Dans une vidéo à l’adresse des Calédoniens, Marine Le Pen dénonce l’accord de Bougival et s’en prend à Emmanuel Macron, au gouvernement et aux Loyalistes. Elle n’a pas un mot en revanche au sujet du FLNKS.
Une vidéo d’un peu plus de 4 minutes dans laquelle, elle exprime l’opposition du Rassemblement national à Bougival. « J’avais approuvé le dialogue initié à Déva par Manuel Valls, dit-elle. Hélas, trois fois hélas, ce dialogue a été mal orienté ». La conséquence, explique-t-elle, est que « le résultat de cette erreur d’aiguillage, c’est Bougival, puis Bougival-Élysée-Oudinot.
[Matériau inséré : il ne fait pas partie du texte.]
(* ===== verification/Risk.v ===== *)
(** * Route cool-downs and learned risk

    [src/src/services/execution/service/risk.rs] and the statistics of
    [service/route_stats.rs], with their constants from [service.rs]: which routes
    are quarantined and until when, who may assess a route, how many failures a route
    has, what minimum-profit uplift and flash-loan cap were learned for it.

    A route is its edge list.  Each map is behind a lock of its own and each function
    one atomic step on the record of them; [Instant]s are nanoseconds and every
    reading of the clock is an argument.  The two static counters that pace the
    pruning of expired entries are fields.  The events handed to the background writer
    of the statistics file are a list of lines. *)
From stdpp Require Import gmap strings pretty.
From S2P Require Import Prelude Word Types Arena.

Definition secs (n : Z) : Z := n * 1000000000.

Definition ROUTE_COOLDOWN : Z := secs 30.
Definition DRY_RUN_PASS_COOLDOWN : Z := secs 120.
Definition ROUTE_ASSESS_CLAIM_TTL : Z := secs 3.
Definition CHRONIC_UNDERWATER_COVER_BPS : Z := 10000.
Definition CHRONIC_UNDERWATER_MIN_AVAILABLE_MATIC_WEI : Z := 10 ^ 15.
Definition CHRONIC_UNDERWATER_STRIKES : Z := 3.
Definition CHRONIC_UNDERWATER_STRIKE_WINDOW : Z := secs 120.
Definition CHRONIC_UNDERWATER_MIN_COVER_BPS : Z := 25.
Definition BATCH_QUERY_FAIL_QUARANTINE : Z := secs 600.
Definition DIRECT_TOKEN_ZERO_REALIZED_QUARANTINE : Z := secs 1800.
Definition STRUCTURAL_DRY_RUN_QUARANTINE : Z := secs 600.
Definition PROBE_BELOW_FLOOR_QUARANTINE : Z := secs 300.
Definition CHRONIC_UNDERWATER_QUARANTINE : Z := STRUCTURAL_DRY_RUN_QUARANTINE.
Definition CHRONIC_THIN_LIQ_QUARANTINE : Z := secs 3600.
Definition CHRONIC_NEAR_MISS_QUARANTINE : Z := secs 30.
Definition CHRONIC_HIGH_COVER_BPS : Z := 7500.
Definition CHRONIC_MID_BAND_QUARANTINE : Z := secs 90.
Definition CHRONIC_THIN_LIQ_AVAILABLE_MATIC_WEI : Z := 5 * 10 ^ 16.
Definition CHRONIC_DUST_AVAILABLE_MATIC_WEI : Z := 10 ^ 16.
Definition CHRONIC_NEAR_MISS_COVER_BPS : Z := 500.
Definition PERMANENT_QUARANTINE : Z := secs 3600.
Definition MAX_CONSECUTIVE_FAILURES : Z := 5.
Definition ADAPTIVE_FLASH_CAP_START_DIVISOR : Z := 4.

(** ** Statistics *)

Record RouteStats := {
  st_successes : Z;
  st_dry_run_successes : Z;
  st_failures : Z;
  st_dry_run_failures : Z;
  st_submit_failures : Z;
  st_receipt_timeouts : Z;
  st_reverts : Z;
  st_realized_losses : Z;
  st_adaptive_flash_loan_usd : option Z;
}.

Definition default_stats : RouteStats :=
  {| st_successes := 0; st_dry_run_successes := 0; st_failures := 0; st_dry_run_failures := 0;
     st_submit_failures := 0; st_receipt_timeouts := 0; st_reverts := 0; st_realized_losses := 0;
     st_adaptive_flash_loan_usd := None |}.

Inductive RouteFailureKind := DryRun | Submit | Timeout | Revert | RealizedLoss.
Un texte échafaudé sous les auspices d’Emmanuel Macron et auquel nous sommes hostiles, car dangereux pour l’unité nationale et pour le maintien de la Nouvelle-Calédonie dans la France ». Marine Le Pen dénonce alors le fait que, selon elle, le gouvernement et certains élus, entendons les Loyalistes, ont « vendu cet accord comme celui du dégel du corps électoral » aux Calédoniens. « Mais ce que ne vous disent pas vos élus, ajoute-t-elle, c’est que cet accord de Bougival-Élysée-Oudinot, projet de loi constitutionnelle sur la Calédonie, prépare en réalité l’inexorable accès du territoire à l’indépendance par le transfert des compétences régaliennes de la France à l’État calédonien ».
Des solutions ?
À en croire Marine Le Pen, on peut à la fois prendre son temps et agir vite. Elle préconise ainsi, dans le cas où Bougival serait rejeté, de poursuivre le statu quo. « L’accord de Nouméa, dit-elle, peut parfaitement continuer d’organiser la vie publique du territoire sans précipiter la Calédonie dans le vide ». Mais dans le même temps, elle défend les propositions qu’elle a formulées en juin dernier, autour d’un référendum dans 30 ou 40 ans et qui serait selon Marine Le Pen, « une plateforme pragmatique pour débattre et surtout pour agir vite ». La position du Rassemblement national est plus ambiguë encore sur le dégel du corps électoral que Marine Le Pen annonce vouloir soutenir. « Quant à l’exigence démocratique du dégel du corps électoral, dit-elle ainsi, je ne saurais l’oublier ni la passer sous silence. Notre groupe du Rassemblement national l’accompagnera lorsque le texte de la loi constitutionnelle reviendra du Sénat à l’Assemblée nationale ».